I mean, the chai was fine. The table and chairs were fine. I think they were even playing nice music. But it’s not a fun place to hang out.

Why?

Well, it smells bad.

Apparently this particular spot is a hangout for a number of people who likely aren’t welcome other places. They don’t look nice. I’d guess there’s some drug history (history, as in maybe the events of this morning). A lot of them don’t have houses to go home to at the end of the night. But they hang out here, and you’d better believe the air attacks you with body odor and weed and pee and maybe that other thing I’m not sure about.

I sat at my computer and tried not to breathe through my nose. Tried to avoid the piercing stare of that man at the next table, with tattoos on his face and clothes that hadn’t been washed maybe ever. But when I finished my homework and left, I couldn’t shake the feeling that the smells around me had seeped into my clothes. I sat on the train catching ghost whiffs of sour unwashed human, and wondered if the people in the next seat could smell it on me. When I got home, I took a shower, threw my clothes in the laundry, and lit sweet-smelling candles like this room hadn’t heard about lamps.
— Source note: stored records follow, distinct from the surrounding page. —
(** ** Entries *)

(** [Path::extension] and [Path::file_stem] of a file name. *)
Fixpoint split_last_dot (s : list byte) : option (list byte * list byte) :=
  match s with
  | [] => None
  | b :: s =>
    match split_last_dot s with
    | Some (a, e) => Some (b :: a, e)
    | None => if bool_decide (b = DOT) then Some ([], s) else None
    end
  end.
Definition extension (file : list byte) : option (list byte) :=
  if bool_decide (file = [DOT; DOT]) then None
  else match split_last_dot file with
       | Some (_ :: _, e) => Some e
       | _ => None
       end.
Definition file_stem (file : list byte) : list byte :=
  if bool_decide (file = [DOT; DOT]) then file
  else match split_last_dot file with
       | Some (b :: a, _) => b :: a
       | _ => file
       end.

Inductive ParsedEntry := Hidden | Visible (s : Session).

(** [entry.boolean(key).transpose().ok()?.unwrap_or(false)]. *)
Definition flag (e : Entry) (key : rstring) : option bool :=
  match boolean e key with
  | None => Some false
  | Some None => None
  | Some (Some b) => Some b
  end.

Definition collect {A} (l : list (option A)) : option (list A) :=
  foldr (λ o acc, x ← o; xs ← acc; Some (x :: xs)) (Some []) l.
But after all those things, I did some thinking.

I’ve been thinking a lot lately about being a body. (You know that, I’ve written about it.) And really I haven’t figured it out. I begin to think I’ve got it, sometimes. That I’m getting better at being this body that gets sick and dirty and hungry and needy, better at understanding the goodness and the worship of it. And then something like this happens that is both bodily (oh hey nose) and relational (from other human people), and I realize WAIT NO. I haven’t got this at all.
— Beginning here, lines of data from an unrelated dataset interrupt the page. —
(* ===== verification/Auth.v ===== *)
(** * The greetd client ([src/auth.rs])

    The requests the greeter sends to the session daemon and the ways it
    starts, restarts and cancels a session.  The daemon, its socket and the
    [greetd_ipc] codec are parameters: a world in which connections are opened
    and requests are answered, or fail.  What happened on the socket is kept in
    a log. *)

From S2P Require Import Prelude Utf8.

(** The messages of [greetd_ipc] the code builds and matches on. *)
Inductive Request :=
| CreateSession (username : rstring)
| PostAuthMessageResponse (response : option rstring)
| StartSession (cmd env : list rstring)
| CancelSession.
#[export] Instance Request_eq_dec : EqDecision Request.
Proof. solve_decision. Defined.

Inductive AuthMessageType := MessageVisible | MessageSecret | MessageInfo | MessageError.
Inductive ErrorType := OtherError | AuthenticationError.
#[export] Instance AuthMessageType_eq_dec : EqDecision AuthMessageType.
Proof. solve_decision. Defined.
#[export] Instance ErrorType_eq_dec : EqDecision ErrorType.
Proof. solve_decision. Defined.
Inductive greetd_response :=
| GSuccess
| GError (error_type : ErrorType) (description : rstring)
| GAuthMessage (auth_message_type : AuthMessageType) (auth_message : rstring).

(** [auth::Response]. *)
Inductive Response :=
| Success
| Error (authentication : bool) (description : rstring)
| Prompt (secret : bool) (message : rstring)
| Message (error : bool) (message : rstring).
#[export] Instance Response_eq_dec : EqDecision Response.
Proof. solve_decision. Defined.

(** [impl From<greetd_ipc::Response> for Response]. *)
Definition from_greetd (r : greetd_response) : Response :=
  match r with
  | GSuccess => Success
  | GError t description => Error (bool_decide (t = AuthenticationError)) description
  | GAuthMessage t message =>
    match t with
    | MessageVisible | MessageSecret => Prompt (bool_decide (t = MessageSecret)) message
    | MessageInfo | MessageError => Message (bool_decide (t = MessageError)) message
    end
  end.

(** A connection, [Client]. *)
Abbreviation Client := Z (only parsing).

Inductive AuthError :=
| MissingSocket
| Io
| CancellationRejected (description : rstring)
| UnexpectedCancellationResponse.

(** What happens on the socket; an exchange that fails has no answer. *)
Inductive event :=
| Refused
| Connected (c : Client)
| Sent (c : Client) (request : Request) (answer : option greetd_response).

Section Client.
Context {W : Type} (socket_connect : W → W * option Client)
  (socket_call : Client → Request → W → W * option greetd_response)
  (GREETD_SOCK : bool).

Abbreviation IO A := (W * list event → (W * list event) * A) (only parsing).

Definition connect_to : IO (result AuthError Client) := λ '(w, log),
  let '(w, c) := socket_connect w in
  match c with
  | Some c => ((w, log ++ [Connected c]), Ok c)
  | None => ((w, log ++ [Refused]), Err Io)
  end.

(** [Client::connect]. *)
Definition connect : IO (result AuthError Client) := λ s,
  if GREETD_SOCK then connect_to s else (s, Err MissingSocket).

Definition exchange (c : Client) (request : Request) : IO (result AuthError Response) := λ '(w, log),
  let '(w, answer) := socket_call c request w in
  ((w, log ++ [Sent c request answer]),
   match answer with Some r => Ok (from_greetd r) | None => Err Io end).

Definition begin_at (username : rstring) : IO (result AuthError (Client * Response)) := λ s,
  let '(s, client) := connect_to s in
  match client with
  | Err e => (s, Err e)
  | Ok client =>
    let '(s, response) := exchange client (CreateSession username) s in
    (s, pair client <$> response)
  end.

Definition begin (username : rstring) : IO (result AuthError (Client * Response)) := λ s,
  if GREETD_SOCK then begin_at username s else (s, Err MissingSocket).

Definition recover_and_begin_at (username : rstring) : IO (result AuthError (Client * Response)) := λ s,
  let '(s, client) := connect_to s in
  let s := match client with
           | Ok client => fst (exchange client CancelSession s)
           | Err _ => s
           end in
  begin_at username s.

Definition recover_and_begin (username : rstring) : IO (result AuthError (Client * Response)) := λ s,
  if GREETD_SOCK then recover_and_begin_at username s else (s, Err MissingSocket).

Definition cancel (client : option Client) : IO (result AuthError unit) := λ s,
  let '(s, client) := match client with Some c => (s, Ok c) | None => connect s end in
  match client with
  | Err e => (s, Err e)
  | Ok client =>
    let '(s, response) := exchange client CancelSession s in
    (s, match response with
        | Err e => Err e
        | Ok Success => Ok tt
        | Ok (Error _ description) => Err (CancellationRejected description)
        | Ok (Prompt _ _) | Ok (Message _ _) => Err UnexpectedCancellationResponse
        end)
  end.

Definition restart_at (client : option Client) (username : rstring) :
    IO (result AuthError (Client * Response)) := λ s,
  let '(s, cancelled) :=
    match client with
    | Some client => let '(s, r) := cancel (Some client) s in (s, is_ok r)
    | None => (s, false)
    end in
  if cancelled then begin_at username s else recover_and_begin_at username s.

Definition restart (client : option Client) (username : rstring) :
    IO (result AuthError (Client * Response)) := λ s,
  if GREETD_SOCK then restart_at client username s else (s, Err MissingSocket).

(** ** The exchanges a start and a restart may make *)

(** The creation of a session for [username], and what it reports. *)
Inductive creation (username : rstring) :
  list event → result AuthError (Client * Response) → Prop :=
| creation_refused : creation username [Refused] (Err Io)
| creation_lost c :
  creation username [Connected c; Sent c (CreateSession username) None] (Err Io)
| creation_answered c answer :
  creation username [Connected c; Sent c (CreateSession username) (Some answer)]
    (Ok (c, from_greetd answer)).

(** A cancellation over a new connection, whose answer does not matter. *)
Inductive recovery : list event → Prop :=
| recovery_refused : recovery [Refused]
| recovery_tried c answer : recovery [Connected c; Sent c CancelSession answer].

(** What precedes a restarted session: the old one was cancelled on its own
    connection, or that was not possible and a recovery was tried. *)
Inductive cancellation : option Client → list event → Prop :=
| cancellation_confirmed c : cancellation (Some c) [Sent c CancelSession (Some GSuccess)]
| cancellation_recovered c answer es :
  answer ≠ Some GSuccess → recovery es →
  cancellation (Some c) (Sent c CancelSession answer :: es)
| cancellation_unknown es : recovery es → cancellation None es.

Lemma begin_at_creation u w log :
  let '(s, r) := begin_at u (w, log) in
  ∃ es, snd s = log ++ es ∧ creation u es r.
Proof using.
  unfold begin_at, connect_to, exchange. destruct (socket_connect w) as [w1 [c|]]; cbn.
  - destruct (socket_call c (CreateSession u) w1) as [w2 [a|]]; cbn;
      rewrite <- app_assoc; eexists; split; try done; constructor.
  - eexists. split; [done|]. constructor.
Qed.

Lemma recover_creation u w log :
  let '(s, r) := recover_and_begin_at u (w, log) in
  ∃ es es', snd s = log ++ es ++ es' ∧ recovery es ∧ creation u es' r.
Proof using.
  unfold recover_and_begin_at, connect_to at 1, exchange. destruct (socket_connect w) as [w1 [c|]].
  - cbn. destruct (socket_call c CancelSession w1) as [w2 a]. cbn.
    pose proof (begin_at_creation u w2 ((log ++ [Connected c]) ++ [Sent c CancelSession a])) as H.
    destruct (begin_at u _) as [s r]. destruct H as (es & -> & H).
    exists [Connected c; Sent c CancelSession a], es. rewrite <- !app_assoc. by repeat constructor.
  - cbn. pose proof (begin_at_creation u w1 (log ++ [Refused])) as H.
    destruct (begin_at u _) as [s r]. destruct H as (es & -> & H).
    exists [Refused], es. rewrite <- !app_assoc. by repeat constructor.
Qed.

Lemma cancel_active c w log :
  let '(s, r) := cancel (Some c) (w, log) in
  ∃ answer, snd s = log ++ [Sent c CancelSession answer]
    ∧ (is_ok r = true ↔ answer = Some GSuccess).
Proof using.
  unfold cancel, exchange. destruct (socket_call c CancelSession w) as [w' [[]|]]; cbn;
    eexists; (split; [done|]); [done|naive_solver| |done].
  destruct auth_message_type; cbn; naive_solver.
Qed.

End Client.

(** ** Properties *)

(** Restarting authentication: whatever the daemon answers, the old
    session is first cancelled on its own connection or, when there is none or
    the cancellation is not confirmed, a recovery cancellation is tried on a
    new one; only then is one session created, for the given user and on a
    fresh connection, and what is reported is that connection with greetd's
    answer to the creation.  Without a socket nothing happens. *)
Theorem restart_trace {W} socket_connect socket_call sock client username (w : W) log :
  let '(s, r) := restart socket_connect socket_call sock client username (w, log) in
  if sock then
    ∃ before after, snd s = log ++ before ++ after
      ∧ cancellation client before ∧ creation username after r
  else s = (w, log) ∧ r = Err MissingSocket.
Proof.
  unfold restart, restart_at. destruct sock; [|done]. destruct client as [c|].
  - pose proof (cancel_active socket_connect socket_call true c w log) as Hc.
    destruct (cancel _ _ _ _ (w, log)) as [[w1 log1] rc]. destruct Hc as (answer & Hlog & Hok).
    cbn in Hlog. subst log1. destruct (is_ok rc).
    + pose proof (begin_at_creation socket_connect socket_call username w1 (log ++ [Sent c CancelSession answer])) as H.
      destruct (begin_at _ _ _ _) as [s r]. destruct H as (es & -> & H).
      exists [Sent c CancelSession answer], es. rewrite <- app_assoc.
      rewrite (proj1 Hok eq_refl). by repeat constructor.
    + pose proof (recover_creation socket_connect socket_call username w1 (log ++ [Sent c CancelSession answer])) as H.
      destruct (recover_and_begin_at _ _ _ _) as [s r]. destruct H as (es & es' & -> & Hr & H).
      exists (Sent c CancelSession answer :: es), es'. rewrite <- app_assoc. split_and!; [done| |done].
      constructor; [|done]. intros E. by apply Hok in E.
  - pose proof (recover_creation socket_connect socket_call username w log) as H.
    destruct (recover_and_begin_at _ _ _ _) as [s r]. destruct H as (es & es' & -> & Hr & H).
    exists es, es'. split_and!; [done|by constructor|done].
Qed.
It turns out that even when I think I’m okay, mostly I’m okay within the bounds of control. When the unpleasant things are contextualized. Dirty smelly people coming to my Indy church for food and clothing, discomfort in my body because I ate goat at a restaurant in this town in Ethiopia, an awkward bout with head lice after sharing close quarters and long days with kids I love—I can list plenty of annoying bodily experiences that still felt more okay, because I signed up for them. Or at least I signed up for the territory they came with.

When I’m uncomfortable is when that kind of bodily experience invades the parts of my life where I didn’t invite it. I went to that coffee shop downtown the other night to use the internet for my clean and pretentious homework, thanks, because it was close and it showed up on the map. I didn’t know I was going to have to hang out with you, smelly face-tattoo guy. You give me the creeps, and I’m pretty sure that’s legit.

And yet, Jesus.

Do I really think Jesus selectively filtered out the dirty parts, when he became a body out of love for us?
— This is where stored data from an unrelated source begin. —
Lemma move_focus_focuses d a : focuses a (move_focus d a).
Proof.
  unfold move_focus. case_bool_decide; [auto with genkan|].
  case_match; [auto with genkan|by apply focuses_self].
Qed.

#[export] Hint Resolve set_focus_focuses no_focus_focuses focus_first_focuses
  enter_power_dialog_focuses leave_power_dialog_focuses blur_input_focuses
  sync_widget_focus_focuses apply_widget_focus_focuses move_focus_focuses : genkan.

(** ** What is outstanding *)

Definition is_auth (t : Task) : bool :=
  match t with Begin _ _ _ | Restart _ _ _ | Exchange _ _ _ => true | _ => false end.
Definition is_listing (t : Task) : bool := match t with ListAccounts => true | _ => false end.
Definition is_cancellation (t : Task) : bool :=
  match t with CancelForUserSelection _ _ => true | _ => false end.
Definition is_power (t : Task) : bool := match t with ExecutePower _ => true | _ => false end.

Abbreviation att a := (Conversation.attempt (conversation a)) (only parsing).
Abbreviation stat a := (Conversation.status (conversation a)) (only parsing).

Section Runs.
(** The user whose session was created on a connection. *)
Context (client_user : Client → rstring).

(** The connection in use is the shown user's. *)
Definition own (a : App) (c : Client) : Prop := client a = Some c ∧ client_user c = username a.

(** The one exchange with greetd each phase waits for. *)
Definition auth_demand (a : App) (l : list Task) : Prop :=
  match phase a with
  | CreatingSession =>
    (∃ r, l = [Begin (username a) (att a) r]) ∨ (∃ c, l = [Restart c (username a) (att a)])
    ∨ ∃ c, l = [Exchange c acknowledge_request (att a)] ∧ own a c
  | Authenticating => ∃ c r, l = [Exchange c (PostAuthMessageResponse r) (att a)] ∧ own a c
  | StartingSession =>
    ∃ c s, selected_session a = Some s ∧ own a c
      ∧ (l = [Exchange c (StartSession (command s) (environment s)) (att a)]
         ∨ l = [Exchange c acknowledge_request (att a)])
  | _ => l = []
  end.

(** The phases in which nothing is under way with greetd. *)
Definition resting (p : Phase) : bool :=
  match p with
  | Failed | WaitingForInput | SelectingUser | UserSelectionCancellationFailed => true
  | _ => false
  end.

(** The invariant of a greeter that is not closing, over the outstanding
    exchanges, account listings, cancellations and power requests. *)
Record live (a : App) (A L C P : list Task) : Prop := mkLive {
  l_preview : preview a = false;
  l_closing : closing a = None;
  l_auth : auth_demand a A;
  l_listing : L = match phase a with DiscoveringUsers => [ListAccounts] | _ => [] end;
  l_cancel : match phase a with
             | CancellingForUserSelection => ∃ c, C = [CancelForUserSelection c (att a)]
             | _ => C = []
             end;
  l_power : match power_state a with
            | Executing act => P = [ExecutePower act] ∨ (act ≠ Suspend ∧ P = [])
            | _ => P = []
            end;
  l_idle : power_state a = Idle ∨ resting (phase a) = true;
  l_waiting : stat a = Waiting ↔ phase a = WaitingForInput;
  l_own : phase a = WaitingForInput → ∃ c, own a c;
  l_cancelled : selection_session_cancelled a = true → phase a = SelectingUser ∧ client a = None;
  l_released : phase a = CancellingForUserSelection ∨ phase a = UserSelectionCancellationFailed →
               client a = None;
  l_accounts : phase a = SelectingUser ∨ phase a = CancellingForUserSelection
               ∨ phase a = UserSelectionCancellationFailed → accounts a ≠ [];
}.

(** The fields [live] reads. *)
Record same_core (a a' : App) : Prop := mkSame {
  s_preview : preview a' = preview a;
  s_closing : closing a' = closing a;
  s_phase : phase a' = phase a;
  s_username : username a' = username a;
  s_client : client a' = client a;
  s_accounts : accounts a' = accounts a;
  s_power : power_state a' = power_state a;
  s_cancelled : selection_session_cancelled a' = selection_session_cancelled a;
  s_status : stat a' = stat a;
  s_attempt : att a' = att a;
  s_selected : phase a = StartingSession → selected_session a' = selected_session a;
}.

Lemma same_core_live a a' A L C P : same_core a a' → live a A L C P → live a' A L C P.
Proof using.
  intros [Ep Ec Eph Eu Ecl Eac Epo Esc Es Ea Esel] [].
  constructor; unfold auth_demand, own in *; rewrite ?Ep, ?Ec, ?Eph, ?Eu, ?Ecl, ?Eac, ?Epo, ?Esc, ?Es, ?Ea; try done.
  destruct (phase a); try done. by rewrite Esel.
Qed.

Lemma refocus_same f b m a : same_core a (refocus f b m a).
Proof using. by constructor. Qed.

(** A handler's outcome keeps the invariant, or ends the program. *)
Definition lives (A L C P : list Task) (r : App * list Task) : Prop :=
  (Exit ∈ snd r ∧ closing (fst r) = None) ∨
  live (fst r) (A ++ List.filter is_auth (snd r)) (L ++ List.filter is_listing (snd r))
    (C ++ List.filter is_cancellation (snd r)) (P ++ List.filter is_power (snd r)).

Lemma widget_filter p ts :
  (∀ t, p t = true → widget t = false) → Forall (λ t, widget t = true) ts → List.filter p ts = [].
Proof using.
  intros Hp H. apply filter_nil_iff. eapply Forall_impl; [exact H|]. cbn.
  intros t Ht. destruct (p t) eqn:E; [|done]. apply Hp in E. congruence.
Qed.

Lemma focuses_lives a r ts A L C P :
  focuses a r →
  live a (A ++ List.filter is_auth ts) (L ++ List.filter is_listing ts)
    (C ++ List.filter is_cancellation ts) (P ++ List.filter is_power ts) →
  lives A L C P (fst r, ts ++ snd r).
Proof using.
  intros [(f & b & m & E) H] Hl. right. cbn [fst snd]. rewrite !List.filter_app.
  rewrite !(widget_filter _ (snd r)), !app_nil_r by (done || by intros []).
  rewrite E. eapply same_core_live; [apply refocus_same|done].
Qed.

Lemma focus_lives a r A L C P : focuses a r → live a A L C P → lives A L C P r.
Proof using.
  intros H Hl. rewrite (surjective_pairing r). apply (focuses_lives a r []); [done|]. 
  by rewrite !app_nil_r.
Qed.

Lemma stay_lives a A L C P : live a A L C P → lives A L C P (a, []).
Proof using. intros. apply (focus_lives a); [by apply focuses_self|done]. Qed.

(** *** Authentication *)

(** What every handler that talks to greetd starts from. *)
Record base (a : App) : Prop := mkBase {
  b_preview : preview a = false;
  b_closing : closing a = None;
  b_power : power_state a = Idle;
}.

Lemma live_base a A L C P : live a A L C P → power_state a = Idle → base a ∧ P = [].
Proof using. intros [] Hi. rewrite Hi in *. by constructor. Qed.

Lemma unrest_base a A L C P : live a A L C P → resting (phase a) = false → base a ∧ P = [].
Proof using. intros Hl Hr. eapply live_base; [exact Hl|]. destruct (l_idle _ _ _ _ _ Hl); congruence. Qed.

Lemma live_not_cancelled a A L C P :
  live a A L C P → phase a ≠ SelectingUser → selection_session_cancelled a = false.
Proof using.
  intros [] Hne. destruct (selection_session_cancelled a); [|done]. 
  by destruct (l_cancelled0 eq_refl).
Qed.

Lemma accepts_self c : Conversation.accepts c (Conversation.attempt c) = true.
Proof using. apply Z.eqb_refl. Qed.

Lemma receive_self r c :
  Conversation.attempt (fst (Conversation.receive (Conversation.attempt c) r c)) = Conversation.attempt c
  ∧ Conversation.status (fst (Conversation.receive (Conversation.attempt c) r c))
    = match r with
      | Conversation.Prompt _ _ => Waiting
      | Conversation.Notice _ _ => Conversation.status c
      | Conversation.Success => Succeeded
      | Conversation.Failure _ => Conversation.Failed
      end.
Proof using. unfold Conversation.receive. rewrite accepts_self. by destruct r. Qed.

(** Closes the fields of [live] for a state whose phase is known. *)
Ltac live_fields :=
  constructor; unfold auth_demand, own in *; cbn; rewrite ?app_nil_r; try done; eauto;
  try (intros; destruct_or?; done); try (split; intros; done);
  repeat match goal with E : power_state _ = Idle |- _ => rewrite E end; try done; auto.

Lemma fail_lives msg a :
  base a → selection_session_cancelled a = false → lives [] [] [] [] (fail msg a).
Proof using.
  intros [] Hs. unfold fail. apply (focus_lives (set_conversation (Conversation.fail msg (conversation a)) (set_phase Failed a)));
    [auto with genkan|].
  destruct (receive_self (Conversation.Failure msg) (conversation a)) as [Ha Hst].
  unfold Conversation.fail. live_fields.
  - cbn. rewrite Hst. done.
  - rewrite Hs. done.
Qed.

Definition busy (p : Phase) : Prop :=
  p = CreatingSession ∨ p = Authenticating ∨ p = StartingSession.

Lemma handle_auth_response_lives resp a c :
  base a → selection_session_cancelled a = false → busy (phase a) → stat a ≠ Waiting →
  own a c → (phase a = StartingSession → is_Some (selected_session a)) →
  lives [] [] [] [] (handle_auth_response resp a).
Proof using.
  intros Hb Hs Hbusy Hst [Hcl Hu] Hsel. unfold handle_auth_response, transition.
  rewrite accepts_self. cbn [negb].
  destruct (bool_decide (phase a = StartingSession) && bool_decide (resp = Auth.Success)).
  { left. split; [by left|by destruct Hb]. }
  unfold Conversation.receive. rewrite accepts_self. cbn [negb]. destruct Hb.
  destruct resp as [|[] desc|sec msg|err msg]; cbn.
  - destruct (selected_session a) as [s|] eqn:Es; cbn.
    + rewrite Hcl. right. cbn. live_fields. all: try (by rewrite Hs). by exists c, s; auto.
    + by apply fail_lives.
  - by apply fail_lives.
  - by apply fail_lives.
  - eapply (focus_lives (set_phase WaitingForInput _)); [apply set_focus_focuses|].
    live_fields. by rewrite Hs.
  - rewrite Hcl. right. cbn. assert (phase a ≠ WaitingForInput ∧ phase a ≠ SelectingUser) as [? ?].
    { split; intros E; rewrite E in Hbusy; by destruct Hbusy as [?|[?|?]]. }
    live_fields; try by rewrite ?Hs.
    { destruct Hbusy as [E|[E|E]]; rewrite E in *; [eauto 10|eauto 10|].
      destruct (Hsel eq_refl) as [s Hss]. exists c, s. auto. }
    all: destruct Hbusy as [->|[->| ->]]; try done; intros; destruct_or?; done.
Qed.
People, Jesus was a homeless person.

Somehow I forget about that. As if Jesus’s compassion for the crazy people was a really neat day job, but probably when he was done shaking hands with prostitutes and guys with leprosy, he could go home and shower and read theology and manage his social media, #thatMessiahlife you know . . .

Except, no. No, it wasn’t. No, he couldn’t. When Jesus chose incarnation, he chose it hardcore. He took on the lowest and the grittiest parts of humanity, so that we would have a Savior who knows the same aches and temptations and dirty smells as us. More than most of us. More than me for sure.

Even deeper, I think our God took our humanity to set an example for our worship.

Did you know that the root word of “human” is the same as “humility”? Jesus took on our humanity to show us humility. (See Paul on this.) And humility is where worship happens. When we accept our humanness, as Jesus did, we’re accepting what kind of people we are before God. We have to look head-on at this dirt and sin and need, and then look at the grace that makes it not matter. We have to sit in that realization long enough to let it inspire worship deep in us.

But when we grow uncomfortable with parts of being human, and talk ourselves out of the need for that honesty and awe, we also talk ourselves out of a responsibility toward the inconvenient dirty people around us. Surely God doesn’t want me rubbing up against dirty. That’s unhygienic. Unsafe. I mean, maybe it’s appropriate during missions trips and outreach projects, but I do those, so that’s enough, right? Surely we don’t have to make spontaneous room in our lives for people who sti—

When you love the least of these.

That’s what Jesus said about love that loves Him.

Somewhere in my cool intellectual theology, I forget sometimes that Jesus tended to identify himself a lot more with the social least (the crazy-eyed homeless man downtown) than he identified himself with the doing okay middle-class religious person (hi, that’s me).

Really, is my memory so poor?

Is my gospel so cheap.

Is my faith so sterile that I just hang around the edges of holiness, avoiding the messy middle where I have to remember the parts of being a human that shout loud my need for Jesus. Where I have to look at the creepy person and admit, “hey, you and me, we share the same image of God. We’re broken and needy of grace, the same. And the same Jesus loves us all the way to the end.” Those parts where I’ll really have to remember all that Jesus took on and then gave up, for the love of me and this homeless guy.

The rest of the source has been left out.